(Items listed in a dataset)
(* ===== verification/AccessModel.v ===== *)
(** * Access: values and tables

    access::grant_model, ::auth_settings_model, ::organization_model,
    ::sharing_model and the access tables of
    migrations/202607120001_baseline.sql, with the constraints the statements
    run into. *)
From S2P Require Import Prelude Store Text.

Open Scope Z_scope.

(** ** Roles, permissions, modes *)

Inductive ProjectRole : Type := Owner | ReadWrite | ReadOnly.
Inductive ProjectAccessType : Type := AccessRead | AccessWrite | AccessManage.
Inductive ProjectPermission : Type := PermissionRead | PermissionWrite.
Inductive ProjectRoleSource : Type := DirectRole | ShareLinkInvite.
Inductive OrganizationRole : Type := OrganizationOwner | OrganizationMember.
Inductive AnonymousMode : Type := Off | ReadOnlyMode | ReadWriteNamed.

#[export] Instance ProjectRole_eq_dec : EqDecision ProjectRole.
Proof. solve_decision. Defined.
#[export] Instance ProjectPermission_eq_dec : EqDecision ProjectPermission.
Proof. solve_decision. Defined.
#[export] Instance ProjectRoleSource_eq_dec : EqDecision ProjectRoleSource.
Proof. solve_decision. Defined.
#[export] Instance OrganizationRole_eq_dec : EqDecision OrganizationRole.
Proof. solve_decision. Defined.
#[export] Instance AnonymousMode_eq_dec : EqDecision AnonymousMode.
Proof. solve_decision. Defined.

(** [ProjectRole::rank], [::access_type]. *)
Definition rank (r : ProjectRole) : Z :=
  match r with Owner => 3 | ReadWrite => 2 | ReadOnly => 1 end.
Definition access_type (r : ProjectRole) : ProjectAccessType :=
  match r with Owner => AccessManage | ReadWrite => AccessWrite | ReadOnly => AccessRead end.
(** [ProjectPermission::project_role], [::can_write]. *)
Definition project_role (p : ProjectPermission) : ProjectRole :=
  match p with PermissionRead => ReadOnly | PermissionWrite => ReadWrite end.
Definition can_write (p : ProjectPermission) : bool :=
  match p with PermissionWrite => true | PermissionRead => false end.
(** [OrganizationRole::rank]. *)
Definition organization_rank (r : OrganizationRole) : Z :=
  match r with OrganizationOwner => 2 | OrganizationMember => 1 end.
(** [AnonymousMode::allows_read], [::allows_guest_write]. *)
Definition allows_read (m : AnonymousMode) : bool :=
  match m with Off => false | ReadOnlyMode | ReadWriteNamed => true end.
Definition allows_guest_write (m : AnonymousMode) : bool :=
  match m with ReadWriteNamed => true | Off | ReadOnlyMode => false end.

(** ** Rows *)

Record User : Type := MkUser { u_email : text; u_display_name : text }.
Record AuthSession : Type := MkAuthSession { as_user : uuid; as_issued_at : time; as_expires_at : time }.
Record Project : Type := MkProject { p_access_epoch : Z; p_is_template : bool }.
Record RoleRow : Type := MkRole {
  r_role : ProjectRole; r_granted_at : time; r_source : ProjectRoleSource }.
Record OrganizationGrant : Type := MkGrant {
  g_permission : ProjectPermission; g_granted_by : option uuid; g_granted_at : time }.
Record GroupRole : Type := MkGroupRole { gr_role : ProjectRole; gr_granted_at : time }.
Record Membership : Type := MkMembership { mb_role : OrganizationRole; mb_joined_at : time }.
Record GroupMapping : Type := MkMapping { gm_role : OrganizationRole; gm_granted_at : time }.
Record TemplateGrant : Type := MkTemplateGrant { tg_granted_by : option uuid; tg_granted_at : time }.
Record ShareLink : Type := MkShareLink {
  sl_project : uuid; sl_token_prefix : text; sl_token_value : text;
  sl_permission : ProjectPermission; sl_created_by : option uuid; sl_created_at : time;
  sl_expires_at : option time; sl_revoked_at : option time }.
Record GuestSession : Type := MkGuestSession {
  gs_project : uuid; gs_share_link : uuid; gs_fingerprint : bytes; gs_display_name : text;
  gs_permission : ProjectPermission; gs_created_at : time; gs_expires_at : option time;
  gs_last_used_at : option time }.

#[export] Instance RoleRow_eta : Eta RoleRow :=
  λ r, MkRole (r_role r) (r_granted_at r) (r_source r).
#[export] Instance Project_eta : Eta Project := λ p, MkProject (p_access_epoch p) (p_is_template p).
#[export] Instance Membership_eta : Eta Membership := λ m, MkMembership (mb_role m) (mb_joined_at m).
#[export] Instance ShareLink_eta : Eta ShareLink := λ l,
  MkShareLink (sl_project l) (sl_token_prefix l) (sl_token_value l) (sl_permission l)
    (sl_created_by l) (sl_created_at l) (sl_expires_at l) (sl_revoked_at l).
#[export] Instance GuestSession_eta : Eta GuestSession := λ g,
  MkGuestSession (gs_project g) (gs_share_link g) (gs_fingerprint g) (gs_display_name g)
    (gs_permission g) (gs_created_at g) (gs_expires_at g) (gs_last_used_at g).

(** The keys are the primary keys: roles and grants by project and user,
    organization or group, memberships and mappings by organization and user
    or group, login sessions by the token's fingerprint. *)
Record AccessDB : Type := MkAccessDB {
  anonymous_mode : option AnonymousMode;
  users : gmap uuid User;
  auth_sessions : gmap bytes AuthSession;
  organizations : gmap uuid text;
  memberships : gmap (uuid * uuid) Membership;
  projects : gmap uuid Project;
  project_roles : gmap (uuid * uuid) RoleRow;
  organization_access : gmap (uuid * uuid) OrganizationGrant;
  group_roles : gmap (uuid * text) GroupRole;
  template_access : gmap (uuid * uuid) TemplateGrant;
  share_links : gmap uuid ShareLink;
  guest_sessions : gmap uuid GuestSession;
  group_mappings : gmap (uuid * text) GroupMapping;
  user_groups : gset (uuid * text);
}.
#[export] Instance AccessDB_eta : Eta AccessDB := λ db,
  MkAccessDB (anonymous_mode db) (users db) (auth_sessions db) (organizations db)
    (memberships db) (projects db) (project_roles db) (organization_access db) (group_roles db)
    (template_access db) (share_links db) (guest_sessions db) (group_mappings db) (user_groups db).

(** ** Shared statements *)

(** [organization_persistence::organization_user_is_member]. *)
Definition organization_user_is_member (user organization : uuid) (db : AccessDB) : bool :=
  bool_decide (is_Some (memberships db !! (organization, user))).

(** [grant_persistence::project_access_epoch]. *)
Definition project_access_epoch (project : uuid) (db : AccessDB) : option Z :=
  p_access_epoch <$> projects db !! project.

(** [grant_persistence::advance_project_access_epoch]; a [bigint] increment
    past the maximum is refused by the server. *)
Definition advance_project_access_epoch (project : uuid) (db : AccessDB) :
    result sqlx_error (Z * AccessDB) :=
  match projects db !! project with
  | None => Err RowNotFound
  | Some p =>
      if i64_max <=? p_access_epoch p then Err OutOfRange else
      let p := p <| p_access_epoch := p_access_epoch p + 1 |> in
      Ok (p_access_epoch p, db <| projects := <[project := p]> (projects db) |>)
  end.

Inductive ProjectAccessEpochMatch : Type := Current | Changed | ProjectNotFound.

(** [authorization::lock_project_access_epoch]. *)
Definition lock_project_access_epoch (project : uuid) (expected : Z) (db : AccessDB) :
    ProjectAccessEpochMatch :=
  match project_access_epoch project db with
  | Some current => if current =? expected then Current else Changed
  | None => ProjectNotFound
  end.

(** [revoked_at is null and (expires_at is null or expires_at > now())]. *)
Definition link_live (now : time) (l : ShareLink) : bool :=
  bool_decide (sl_revoked_at l = None)
  && match sl_expires_at l with Some e => now <? e | None => true end.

• _Exercise aim_:
Determine how many lines of the records hold the word "GroupMapping", giving only that number.

• _Written solution_:
2